═════ Exercise input ═════

(** ** TopologyOptions *)
Record TopologyOptions (B : Type) := mkTopologyOptions {
  m_use_process_cpuset : bool;
  m_restrict_numa_domains : bool;
  m_restrict_gpus : bool;
  m_ignore_dgx_display : bool;
  m_user_cpuset : B;
}.
Arguments mkTopologyOptions {B}.
Arguments m_use_process_cpuset {B}.
Arguments m_restrict_numa_domains {B}.
Arguments m_restrict_gpus {B}.
Arguments m_ignore_dgx_display {B}.
Arguments m_user_cpuset {B}.
Definition TopologyOptions_new `{Hwloc B} : TopologyOptions B := mkTopologyOptions true true false true Bitmap_new.

Record Topology (T B : Type) := mkTopology {
  m_topology : T;
  m_topo_cpuset : B;
  m_depth_core : Z;
  m_depth_cpu : Z;
  m_depth_numa : Z;
  m_numa_cpusets : list B;
  m_gpu_info : imap (GpuInfo B);
}.
Arguments mkTopology {T B}.
Arguments m_topology {T B}.
Arguments m_topo_cpuset {T B}.
Arguments m_depth_core {T B}.
Arguments m_depth_cpu {T B}.
Arguments m_depth_numa {T B}.
Arguments m_numa_cpusets {T B}.
Arguments m_gpu_info {T B}.

(** [s.find(pat) != std::string::npos]. *)
Fixpoint contains_substr (pat s : string) : bool :=
  String.prefix pat s || match s with EmptyString => false | String _ s' => contains_substr pat s' end.
(* ===== verification/Segment.v ===== *)
(** * Segments

    Models [src/internal/segment]: [definition.cpp] (the ports of a segment and
    their validation), [builder.cpp] (the objects a segment owns) and
    [instance.cpp] (a running segment as a [Service]), with the ports of
    [include/srf/segment/ingress_port.hpp] and [egress_port.hpp].

    A segment drives the runners of its nodes and ports only through the
    interface [RunnerI]; what user code and the launch control decide (the
    initializer of a definition, the runner that igniting a launcher yields) are
    parameters. *)
From Stdlib Require Import Strings.String.
From S2P Require Import Prelude StdMap Addresses Manifold Service.
Local Open Scope string_scope.
Local Open Scope Z_scope.

(** What a segment may do with a runner.  [await_live] and [await_join] block;
    their result is what they return once they do. *)
Class RunnerI (R : Type) : Type := {
  runner_stop : R → R;
  runner_kill : R → R;
  runner_await_live : M R ();
  runner_await_join : M R ();
}.

(** Igniting the launcher of a node or port, by the address of its segment and its name:
    the runner it yields (which engines it gets is the business of the launch control), and
    whether the completion callback of some runner of the segment, called with [false],
    arrives after this ignition and before the next step of the start. *)
Class Ignition (R : Type) := { ignition : Z → string → R; reported : Z → string → bool }.

(** ** Ports and Builder *)
(** [port_held]: [m_sink] or [m_source] is not null; it is moved into the launcher. *)
Record Port := mkPort { port_address : Z; port_name : string; m_manifold_connected : bool; port_held : bool }.

Record Builder := mkBuilder {
  m_objects : smap ();
  m_nodes : smap ();
  m_ingress_ports : smap Port;
  m_egress_ports : smap Port;
}.

Definition has_object (name : string) (b : Builder) : bool := bool_decide (is_Some (smap_find name (m_objects b))).
Definition find_object (name : string) (b : Builder) : res () :=
  match smap_find name (m_objects b) with Some o => Ret o | None => Throw "unable to find segment object with name" end.
Definition get_ingress_base (name : string) (b : Builder) : option Port := smap_find name (m_ingress_ports b).
Definition get_egress_base (name : string) (b : Builder) : option Port := smap_find name (m_egress_ports b).
Definition add_object (name : string) (b : Builder) : res Builder :=
  throw_if (has_object name b) "duplicate name detected - name owned by a node" ;;
  Ret (mkBuilder (smap_set name () (m_objects b)) (m_nodes b) (m_ingress_ports b) (m_egress_ports b)).
Definition add_runnable (name : string) (b : Builder) : res Builder :=
  throw_if (has_object name b) "duplicate name detected - name owned by a node" ;;
  Ret (mkBuilder (m_objects b) (smap_set name () (m_nodes b)) (m_ingress_ports b) (m_egress_ports b)).
(** What the public [make_object] does with a launchable object. *)
Definition make_object (name : string) (b : Builder) : res Builder := add_runnable name b ≫= add_object name.

(** ** Definition *)
Record Definition_ := mkDefinition {
  d_name : string;
  m_ingress_initializers : list string;     (* keys of the map, ascending *)
  m_egress_initializers : list string;
  m_backend_initializer : Builder → res Builder;
}.
Definition d_id (d : Definition_) : Z := segment_name_hash (d_name d).
Definition ingress_port_names (d : Definition_) : list string := m_ingress_initializers d.
Definition egress_port_names (d : Definition_) : list string := m_egress_initializers d.

Definition validate_ports (d : Definition_) : res () :=
  let names := (m_ingress_initializers d ++ m_egress_initializers d)%list in
  throw_if (negb (bool_decide (size (list_to_set names : gset string) = length names)))
    "ingress and egress port names must be unique" ;;
  throw_if (negb (bool_decide (size (list_to_set (port_name_hash <$> names) : gset Z) = length names)))
    "hash collection detected in port names".
Definition Definition_new (d : Definition_) : res Definition_ := validate_ports d ;; Ret d.
(** A failure that is reported while the pipeline works on another segment may as well be
    reported before or after. *)
Lemma runner_fails_commutes {A} a b (op : M (Segment R) A) i : imap_ok (i_segments i) → a ≠ b →
  on_segment a op (runner_fails b i).2 = ((on_segment a op i).1, (runner_fails b (on_segment a op i).2).2).
Proof.
  intros Hok Hne. assert (∀ i', runner_fails b i' = match imap_find b (i_segments i') with
    | Some s => if bool_decide (s_state s = Initialized) then (Ret (), i') else let '(x, s') := completion_callback false s in (x, set_segments (imap_set b s' (i_segments i')) i')
    | None => (Ret (), i') end) as Hrf.
  { intros i'. unfold runner_fails, mbind, M_bind, get. destruct (imap_find b (i_segments i')) as [s|] eqn:E; [|done]. case_bool_decide; [done|]. unfold on_segment. by rewrite E. }
  assert (∀ s, imap_find b (imap_set a s (i_segments i)) = imap_find b (i_segments i)) as Hb by (intros s; rewrite imap_find_set, decide_False by done; done).
  rewrite !Hrf. clear Hrf. generalize (completion_callback (R := R) false). intros cb. destruct (imap_find a (i_segments i)) as [sa|] eqn:Ea.
  - assert (on_segment a op i = ((op sa).1, set_segments (imap_set a (op sa).2 (i_segments i)) i)) as Eon by (unfold on_segment; rewrite Ea; by destruct (op sa)).
    rewrite Eon. simpl. rewrite Hb. destruct (imap_find b (i_segments i)) as [sb|]; simpl; [|done]. case_bool_decide; simpl; [done|].
    destruct (cb sb) as [y sb']. unfold on_segment. simpl. rewrite imap_find_set, decide_False, Ea by done. destruct (op sa). by rewrite imap_set_comm.
  - assert (on_segment a op i = (Abort "search != m_segments.end()", i)) as Eon by (unfold on_segment; by rewrite Ea).
    rewrite Eon. simpl. destruct (imap_find b (i_segments i)) as [sb|]; simpl; [|done]. case_bool_decide; simpl; [done|].
    destruct (cb sb) as [y sb']. unfold on_segment. simpl. by rewrite imap_find_set, decide_False, Ea.
Qed.
(* ===== verification/Executor.v ===== *)
(** * Pipeline manager and executor

    Models [src/internal/pipeline/manager.cpp] and [src/internal/executor/executor.cpp],
    the top of the runtime: the executor owns the manager of a pipeline, the manager runs
    the controller of [Pipeline] as a task and sends it control messages through a channel.
    Both are instances of [Service].  The controller's task runs one message at a time,
    in the order of the channel: [controller_turn].

    A runner that fails has the completion callback of its segment called, which kills the
    segment ([Pipeline.runner_fails]); this happens between the calls of the application
    and of the controller, and while a segment is started.  A failure that is reported while
    the controller works on another segment is the same as one reported before or after
    that ([Pipeline.runner_fails_commutes]). *)
From Stdlib Require Import Strings.String.
From S2P Require Import Prelude SortedZ StdMap Addresses Manifold Service Segment Pipeline.
Local Open Scope string_scope.
Local Open Scope Z_scope.

(** [std::random_shuffle], which the manifolds use. *)
Class Shuffler := random_shuffle : list Z → list Z.

Section executor.
Context {R : Type} `{RunnerI R} `{Ignition R} {D : Type} `{Shuffler}.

═════

▶ **Task**: Search the lines above for the string "owns", then show every one that has it.

▶ **Solution to this task**:
    their validation), [builder.cpp] (the objects a segment owns) and
    the top of the runtime: the executor owns the manager of a pipeline, the manager runs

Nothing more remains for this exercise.